Russians will also likely capture more territories near Bakhmut, such as Pidhorodne.
It is highly unlikely that next week will deliver major changes in the Zaporizhzhia Oblast. Although some tactically insignificant frontline shifts could occur, the situation will not change operationally. Ukrainians will continue missile strikes on Russia’s rear.
The chances are remote that the situation in the Kherson Oblast will change. Neither side will conduct a river crossing operation. We expect to see no major ground attacks, but there is roughly even chance that Ukrainians will capture Potemkin Island. Ukrainian high-precision strikes will also continue on Russian areas north of Crimea.
Analysis much appreciated!
Does anyone have insight into Russian force concentrations inside RU borders? The potential deployment of the ~200k reservists likely undergoing intensive training and outfitting since October remains concerning.
Working theory: rumors of limited artillery supplies in Donbas, continued limited use of Russian tactical aviation, reliance on Wagner mercenaries on active sectors, lack of committment of armor near Soledar, and major UKR forces remaining tied down near Bakhmut is setting the stage for a new front to open later in January.

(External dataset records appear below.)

(* ===== verification/SettingsRoutes.v ===== *)
(** * The settings routes

    lib/settings.ts of the API (defaults from the configuration, what is shown
    of the settings) and the handlers of routes/settings.ts.  What a handler
    throws outside its [try] becomes a reply of status 500 of the server. *)
From Stdlib Require Import Ascii.
From stdpp Require Import pretty.
From S2P Require VodProtocol.
From S2P Require Import Prelude Json JsString JsonText JsNumber Http JsText PiTools ShareConfig Config Settings.
Open Scope Z_scope.

(** ** lib/settings.ts *)
Definition normalizeOptionalText : option json → option string := text_of.
Definition defaultModelProviderSettings (c : ZosConfig) : ModelProviderSettingsRecord :=
  ModelProviderSettings openai (nullable (zc_model_localEndpoint c)) (JStr "") JNull (JStr EPOCH).
Definition toPublicModelProviderSettings (s : ModelProviderSettingsRecord) : json :=
  JObj [("providerName", JStr (provider_text (mp_providerName s))); ("baseUrl", mp_baseUrl s); ("model", mp_model s);
        ("apiKeyConfigured", JBool (to_boolean (Some (mp_apiKey s)))); ("updatedAt", mp_updatedAt s)].
Definition defaultDockerSettings (c : ZosConfig) : DockerSettingsRecord :=
  let d := zc_docker c in
  DockerSettings (JBool (dk_enabled d)) (dk_socketPath d) (dk_composeCommand d) (dk_operationTimeoutMs d) (dk_consoleShells d) EPOCH.
Definition defaultShareSettings (c : ZosConfig) : ShareSettingsRecord := ShareSettings (zc_shares c) EPOCH.
Definition toPublicShareSettings (s : ShareSettingsRecord) : json :=
  let c := ss_config s in
  JObj [("enabled", JBool (sh_enabled c));
        ("account", JObj [("username", JStr (sa_username (sh_account c)));
                          ("passwordConfigured", JBool (match sa_password (sh_account c) with Some p => negb (bool_decide (p = "")) | None => false end))]);
        ("shares", JArr (share_json <$> sh_shares c)); ("updatedAt", JStr (ss_updatedAt s))].
(** The stored switch is a truth value once it was read. *)
Definition dockerSettingsToConfig (s : DockerSettingsRecord) : DockerConfig :=
  Docker (to_boolean (Some (ks_enabled s))) (ks_socketPath s) (ks_composeCommand s) (ks_operationTimeoutMs s) (ks_consoleShells s).
Definition effectiveDockerConfig (c : ZosConfig) (s : option DockerSettingsRecord) : DockerConfig :=
  from_option dockerSettingsToConfig (zc_docker c) s.
Definition effectiveShareConfig (c : ZosConfig) (s : option ShareSettingsRecord) : ShareConfig := from_option ss_config (zc_shares c) s.

(** ** routes/settings.ts *)
Definition shown (v : json) : reply json := send (JObj [("settings", v)]).
Definition bad_request {A} (e : exn) : settings_prog (reply A) := mret (send_error 400 (exn_message e)).
(** [get(db) ?? default] *)
Definition current {A} (get : settings_db → exn + option A) (fallback : A) : settings_prog A :=
  λ d, (match get d with inl e => inl e | inr s => inr (s ⁇ fallback) end, d).

Definition get_indexer : settings_prog (reply json) :=
  s ← current getIndexerSettings defaultIndexerSettings; mret (shown (JObj (indexer_props s))).
(** [next.ocrRootIds.some((id) => !rootIds.has(id))] *)
Definition unknown_root (rootIds : list string) (ocrRootIds : option json) : exn + bool :=
  match ocrRootIds with
  | Some (JArr l) => inr (existsb (λ v, match v with JStr s => negb (bool_decide (s ∈ rootIds)) | _ => true end) l)
  | Some JNull => inl (TypeError "Cannot read properties of null (reading 'some')")
  | None => inl (TypeError "Cannot read properties of undefined (reading 'some')")
  | Some _ => inl (TypeError "next.ocrRootIds.some is not a function")
  end.
(** [rootIds] are the enabled roots. *)
Definition patch_indexer (rootIds : list string) (body : option json) (now : string) : settings_prog (reply json) :=
  try_catch
    (existing ← current getIndexerSettings defaultIndexerSettings;
     let next := spread (indexer_props existing) (recordFrom body) in
     unknown ← check (unknown_root rootIds (prop next "ocrRootIds"));
     _ ← guard_throw unknown (Error "Indexer OCR roots must reference configured NAS roots");
     s ← saveIndexerSettings next now;
     mret (shown (JObj (indexer_props s))))
    bad_request.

Given Ukraine's US-mandated restrictions on using HIMARS on RU territory, were I the Russian commander I'd be building up forces near Belgorod and Kursk for a sudden attack towards Poltava. Likely preceded by a concerted effort to secure air superiority over the new front line relying on saturating UKR defenses with Shahed drones.
Objective: get as close to the Dnipro as possible to threaten UKR supply lines supporting the fight in Donbas. If Kharkiv can be cut off from Kyiv through winter while a new round of mobilization prepares replacements for the additional ~100k casualties RU forces will suffer, RU might believe this will push Kyiv into talks.
If correct, obviously the solution is to give Ukraine more and better weapons faster. An exposed Russian spearhead cut off and forced to surrender could be the final turning point... one can only hope.
Thanks for not being one of those outlets that parrots the US line on everything. You've been *far* more reliable than certain DC-based think tanks this past year.